Task to carry out:
Every line from the top of the material through the line holding "Lemma frame_slot la" should be copied exactly, and only those lines.

★ ★ ★

Local Open Scope Z_scope.

(** The word at [a] is not in the frame at [pa]. *)
Definition off_frame (pa a : Z) : Prop := ka a + 4 <= pa \/ pa + PAGE_SIZE <= ka a.

Lemma off_frame_wd pa a x : off_frame pa a -> pa <= ka x -> ka x + 4 <= pa + PAGE_SIZE -> wd a x.
Proof. unfold off_frame, wd. lia. Qed.

Section Restore.
Context `{Symbols}.

(** The tables, the queue and the descriptor of page [i] are not in its frame. *)
Record frame_apart (s : kst) (mm pd i pa : Z) (fifo : list Z) (p : Z) : Prop := {
  fa_mm : off_frame pa (mm_pde mm) ;
  fa_ref : off_frame pa (k_pages s + sizeof_Page * i) ;
  fa_va : off_frame pa (pg_va p) ;
  fa_nodes : forall n, n ∈ queue_nodes mm fifo (pg_node p) -> off_frame pa n /\ off_frame pa (n + 4) ;
  fa_tables : forall la, 0 <= la < 2 ^ 32 -> off_frame pa (pde_slot pd la) /\
    (present (rd32 (k_mem s) (pde_slot pd la)) = true -> off_frame pa (pte_slot (k_mem s) pd la))
}.

Section Frame.
Context (s : kst) (mm pd i pa : Z) (fifo : list Z) (p : Z) (m : memory).
Hypothesis Hap : frame_apart s mm pd i pa fifo p.
Hypothesis Hm : forall x, off_frame pa x -> rd32 m x = rd32 (k_mem s) x.

(** Data that comes into the frame leaves the tables and the queue. *)
Lemma frame_pde la : 0 <= la < 2 ^ 32 -> rd32 m (pde_slot pd la) = rd32 (k_mem s) (pde_slot pd la).
Proof. intros Hla. by apply Hm, (fa_tables _ _ _ _ _ _ _ Hap). Qed.

Lemma frame_slot la : 0 <= la < 2 ^ 32 -> present (rd32 (k_mem s) (pde_slot pd la)) = true ->
  pte_slot m pd la = pte_slot (k_mem s) pd la /\ rd32 m (pte_slot (k_mem s) pd la) = rd32 (k_mem s) (pte_slot (k_mem s) pd la).
Proof.
  intros Hla Hp. split; [by apply slot_ext, frame_pde|]. by apply Hm, (fa_tables _ _ _ _ _ _ _ Hap).
Qed.

Lemma frame_off_tables a : off_tables (k_mem s) pd a -> off_tables m pd a.
Proof. apply off_tables_ext, frame_pde. Qed.

Lemma frame_page_free s' : k_mem s' = m -> k_pages s' = k_pages s ->
  page_free s mm pd i fifo p -> page_free s' mm pd i fifo p.
Proof.
  intros E1 E2 [P1 P2 P3 Hn P5 P6 P7 P8 P9 P10]. constructor; rewrite ?E1, ?E2; try done.
  - apply (dlist_frame (k_mem s)); [|done]. intros a (x & Hx & Ha). apply Hm.
    destruct (fa_nodes _ _ _ _ _ _ _ Hap x); [by apply queue_nodes_sub|]. by destruct Ha as [-> | ->].
  - intros n Hin. destruct (Hn n Hin). split; by apply frame_off_tables.
  - by apply frame_off_tables.
  - by apply frame_off_tables.
Qed.

End Frame.

(** A page whose data is in its frame is mapped, labelled and queued: the last
    part of [swap_in]. *)
Lemma enter_page alloc_page fuel s mm pd la i pa fifo p :
  tables (k_mem s) pd -> 0 <= la < 2 ^ 32 -> la mod PAGE_SIZE = 0 ->
  present (rd32 (k_mem s) (pde_slot pd la)) = true -> present (rd32 (k_mem s) (pte_slot (k_mem s) pd la)) = false ->
  frame_of s i pa -> page_free s mm pd i fifo p -> frame_apart s mm pd i pa fifo p -> rd32 (k_mem s) (mm_pde mm) = pd ->
  exists m', (pde ← load (mm_pde mm);
      pa ← pg_to_addr_pa p;
      map alloc_page fuel pde la pa 0x7;;
      store (pg_va p) la;;
      on_mem (list_insert_before (mm_vm_fifo mm) (pg_node p))) s =
    Ok tt (set_log (EvInvlpg la :: k_log s) (set_mem m' s)) /\
    walk m' pd la = Some pa /\ dlist m' (mm_vm_fifo mm) (fifo ++ [pg_node p]) /\ rd32 m' (pg_va p) = la /\
    rd32 m' (pde_slot pd la) = rd32 (k_mem s) (pde_slot pd la) /\ pte_sign (rd32 m' (pte_slot (k_mem s) pd la)) = 7 /\
    forall x, pa <= ka x -> ka x + 4 <= pa + PAGE_SIZE -> rd32 m' x = rd32 (k_mem s) x.
Proof.
  intros Ht Hla Hal Hp Hnp Hfr Hpf Hap Hpd. pose proof Hpf as [Ep _ _ _ Href Hva _ _ _ _]. set (x := pte_slot (k_mem s) pd la).
  destruct (map_from alloc_page fuel s s pd la pa 7 i) as (m1 & R & W & _ & _ & G & F); try done.
  { by apply get_pte_present. }
  fold x in G, F. set (m2 := wr32 m1 (pg_va p) la).
  assert (Ft : forall a, 0 <= a < 2 ^ 32 -> rd32 m1 (pde_slot pd a) = rd32 (k_mem s) (pde_slot pd a)).
  { intros a Ha. apply F; [|by apply Href]. apply (wd_alias x); [by apply slot_low|]. by apply (slots_apart (k_mem s) pd Ht la a Hla Ha Hp). }
  assert (F2 : forall a, wd x a -> wd (k_pages s + sizeof_Page * i) a -> wd (pg_va p) a -> rd32 m2 a = rd32 (k_mem s) a).
  { intros a A1 A2 A3. unfold m2. rewrite rd32_wr32_ne by done. by apply F. }
  destruct (queue_page s mm pd la i fifo p m2 Ht Hla Hp Hpf F2) as (W3 & D3 & V3 & P3 & X3 & F3). fold x in X3.
  exists (list_insert_before (mm_vm_fifo mm) (pg_node p) m2). split; [|split; [|split; [exact D3|split; [|split; [exact P3|split]]]]].
  - krun. rewrite Hpd. rewrite Ep at 1. rewrite (frame_pa_run s s i pa) by done. rewrite R. krun. fold m2. done.
  - rewrite W3. unfold m2. rewrite walk_wr32, W, Hal by (done || by apply (off_tables_ext (k_mem s))).
    change (Z.odd 7) with true. by rewrite Z.add_0_r.
  - rewrite V3. by apply rd32_wr32_small.
  - rewrite X3. unfold m2. rewrite rd32_wr32_ne; [done|]. by apply Hva.
  - intros a A1 A2. destruct Hap as [_ Aref Ava Anode Atab]. rewrite F3; [apply F2|].
    + eapply off_frame_wd; [|done..]. by apply Atab.
    + eapply off_frame_wd; [|done..]. done.
    + eapply off_frame_wd; [|done..]. done.
    + intros n Hn. destruct (Anode n Hn). split; by eapply off_frame_wd.
Qed.

Variable fuel : nat.

(** The handler can bring the page of [cr2] in: the area [vma] is found (in
    [s1]) and allows the access [w], the entry names the sectors of the page, the
    page [p] of frame [i] is taken (in [s2]), and the drive then answers [data]. *)
Record restores (s : kst) (cr2 w vma : Z) (s1 s2 : kst) (pd i pa : Z) (fifo : list Z) (p : Z) (data : list (list Z)) (q : list Z) : Prop := {
  rs_addr : 0 <= cr2 < 2 ^ 32 - PAGE_SIZE ;
  rs_found : find_vma fuel (k_mm s) (ROUNDDOWN cr2) s = Ok vma s1 ;
  rs_area : vma <> NULL /\ allows (rd32 (k_mem s1) (vma_flags vma)) w ;
  rs_tables : k_mm s1 = k_mm s /\ rd32 (k_mem s1) (mm_pde (k_mm s)) = pd /\ tables (k_mem s1) pd ;
  rs_entry : present (rd32 (k_mem s1) (pde_slot pd (ROUNDDOWN cr2))) = true /\
    rd32 (k_mem s1) (pte_slot (k_mem s1) pd (ROUNDDOWN cr2)) = swap_entry (ROUNDDOWN cr2) /\ ~ untouched (k_mem s1) pd (ROUNDDOWN cr2) ;
  rs_taken : kalloc_page fuel 1 (set_log (EvPrintf "swap %x page come in!\n" [ROUNDDOWN cr2] :: k_log s1) s1) = Ok p s2 ;
  rs_kept : tables (k_mem s2) pd /\ rd32 (k_mem s2) (mm_pde (k_mm s)) = pd /\
    rd32 (k_mem s2) (pde_slot pd (ROUNDDOWN cr2)) = rd32 (k_mem s1) (pde_slot pd (ROUNDDOWN cr2)) /\
    rd32 (k_mem s2) (pte_slot (k_mem s2) pd (ROUNDDOWN cr2)) = swap_entry (ROUNDDOWN cr2) ;
  rs_frame : frame_of s2 i pa ;
  rs_free : page_free s2 (k_mm s) pd i fifo p ;
  rs_apart : frame_apart s2 (k_mm s) pd i pa fifo p ;
  rs_data : length data = 8%nat /\ Forall (fun ws => length ws = 128%nat) data ;
  rs_drive : k_inq s2 = 0x40 :: sector_answers data ++ q
}.
(* ===== verification/Replace.v ===== *)
(** One page out for one page in: once the virtual memory manager runs,
    [alloc_page] of mm/pmm.c swaps the oldest page out for every single page it
    gives away, so a page fault on a new page evicts an old one. *)

From S2P Require Import Prelude Machine DList Str Pmm Paging Ports Swap Malloc Vmm Demand Evict.

Local Open Scope Z_scope.

(** The counts of a pool never lead past the page structures. *)
Lemma block_count_bound base m b : 0 <= base -> block_count m b -> (forall q, q ∈ pages_from b.1 b.2 -> is_page base q) ->
  forall r, r ∈ pages_from b.1 b.2 -> 0 <= r + rd32 m (pg_free_pages r) * sizeof_Page <= 2 ^ 30.
Proof.
  intros Hb (Hk & Hc & Hz) Hp r Hr. pose proof (rd32_range m (pg_free_pages r)) as H0.
  destruct (Hp r Hr) as (P1 & P2 & _). unfold sizeof_Page in *. apply elem_of_pages_from in Hr as (j & Hj & Er).
  destruct (decide (j = 0)) as [->|Hne].
  - rewrite Z.mul_0_r, Z.add_0_r in Er. subst r. rewrite Hc.
    destruct (Hp (b.1 + sizeof_Page * Z.of_nat (b.2 - 1))) as (_ & P3 & _);
      [apply elem_of_pages_from; exists (Z.of_nat (b.2 - 1)); lia|]. unfold sizeof_Page in P3. lia.
  - rewrite Hz; [lia|]. apply elem_of_pages_from. exists (j - 1). unfold sizeof_Page in *. lia.
Qed.

Lemma elem_of_pool_block bs r : r ∈ pool_pages bs -> exists b, b ∈ bs /\ r ∈ pages_from b.1 b.2.
Proof.
  induction bs as [|[p k] bs IH]; cbn [pool_pages]; [by intros ?%elem_of_nil|].
  intros [Hr|Hr]%elem_of_app; [by exists (p, k); split; [left|]|]. destruct (IH Hr) as (b & Hb & Hrb). exists b. split; [by right|done].
Qed.

Lemma before_cons h x l : l <> [] -> before h (x :: l) = before h l.
Proof. intros Hl. unfold before. rewrite last_cons. by destruct (last l) eqn:E; [|apply last_None in E]. Qed.

Lemma sign_0_absent e : pte_sign e = 0 -> present e = false.
Proof. intros Hs. pose proof (sign_present e) as E. rewrite Hs in E. by destruct (present e). Qed.

Section Replace.
Context `{Symbols}.

Lemma pool_count_bound base m bs r : geom base -> pool base m bs -> r ∈ pool_pages bs ->
  0 <= r + rd32 m (pg_free_pages r) * sizeof_Page <= 2 ^ 30.
Proof.
  intros [Hb _ _] [Hp _ _ Hc] Hr. destruct (elem_of_pool_block bs r Hr) as (b & Hin & Hrb). rewrite Forall_forall in Hc.
  apply (block_count_bound base m b); [lia|by apply Hc| |done]. intros x Hx. apply Hp. by eapply elem_of_pool_pages.
Qed.

(** The virtual memory manager runs, a page [q] can be taken from the first run
    of free pages and the oldest page [p] of the queue can be swapped out: the free
    pages are [q], [l] and [t]; their words are apart from the queue's and from
    the page tables. *)
Record replaceable (s : kst) (mm pd i pa va p : Z) (rest : list Z) (q : Z) (k : nat) (bs : list block) (l : list Z) (t : Z) : Prop := {
  rp_vmm : k_is_vmm_inited s = 1 /\ k_mm s = mm ;
  rp_pool : pool_ok s ((q, k) :: bs) /\ (1 < k)%nat ;
  rp_pages : pool_pages ((q, k) :: bs) = q :: l ++ [t] /\ l <> [] ;
  rp_evict : evictable s mm pd i pa va p rest (q :: l) t ;
  rp_off : forall a, a ∈ [pg_va p; mm_pde mm] \/ (exists n, n ∈ mm_vm_fifo mm :: pg_node p :: rest /\ (a = n \/ a = n + 4)) ->
    off_pool (q :: l ++ [t]) a ;
  rp_tables : forall r, r ∈ p :: q :: l ++ [t] -> off_tables (k_mem s) pd (pg_flags r) /\ off_tables (k_mem s) pd (pg_free_pages r) ;
  rp_data : forall a, pa <= ka a -> ka a + 4 <= pa + PAGE_SIZE -> off_pool (q :: l ++ [t]) a ;
  rp_mm : evict_off s mm pd va p rest l t (mm_pde mm)
}.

★ ★ ★

Answer box:
Local Open Scope Z_scope.

(** The word at [a] is not in the frame at [pa]. *)
Definition off_frame (pa a : Z) : Prop := ka a + 4 <= pa \/ pa + PAGE_SIZE <= ka a.

Lemma off_frame_wd pa a x : off_frame pa a -> pa <= ka x -> ka x + 4 <= pa + PAGE_SIZE -> wd a x.
Proof. unfold off_frame, wd. lia. Qed.

Section Restore.
Context `{Symbols}.

(** The tables, the queue and the descriptor of page [i] are not in its frame. *)
Record frame_apart (s : kst) (mm pd i pa : Z) (fifo : list Z) (p : Z) : Prop := {
  fa_mm : off_frame pa (mm_pde mm) ;
  fa_ref : off_frame pa (k_pages s + sizeof_Page * i) ;
  fa_va : off_frame pa (pg_va p) ;
  fa_nodes : forall n, n ∈ queue_nodes mm fifo (pg_node p) -> off_frame pa n /\ off_frame pa (n + 4) ;
  fa_tables : forall la, 0 <= la < 2 ^ 32 -> off_frame pa (pde_slot pd la) /\
    (present (rd32 (k_mem s) (pde_slot pd la)) = true -> off_frame pa (pte_slot (k_mem s) pd la))
}.

Section Frame.
Context (s : kst) (mm pd i pa : Z) (fifo : list Z) (p : Z) (m : memory).
Hypothesis Hap : frame_apart s mm pd i pa fifo p.
Hypothesis Hm : forall x, off_frame pa x -> rd32 m x = rd32 (k_mem s) x.

(** Data that comes into the frame leaves the tables and the queue. *)
Lemma frame_pde la : 0 <= la < 2 ^ 32 -> rd32 m (pde_slot pd la) = rd32 (k_mem s) (pde_slot pd la).
Proof. intros Hla. by apply Hm, (fa_tables _ _ _ _ _ _ _ Hap). Qed.

Lemma frame_slot la : 0 <= la < 2 ^ 32 -> present (rd32 (k_mem s) (pde_slot pd la)) = true ->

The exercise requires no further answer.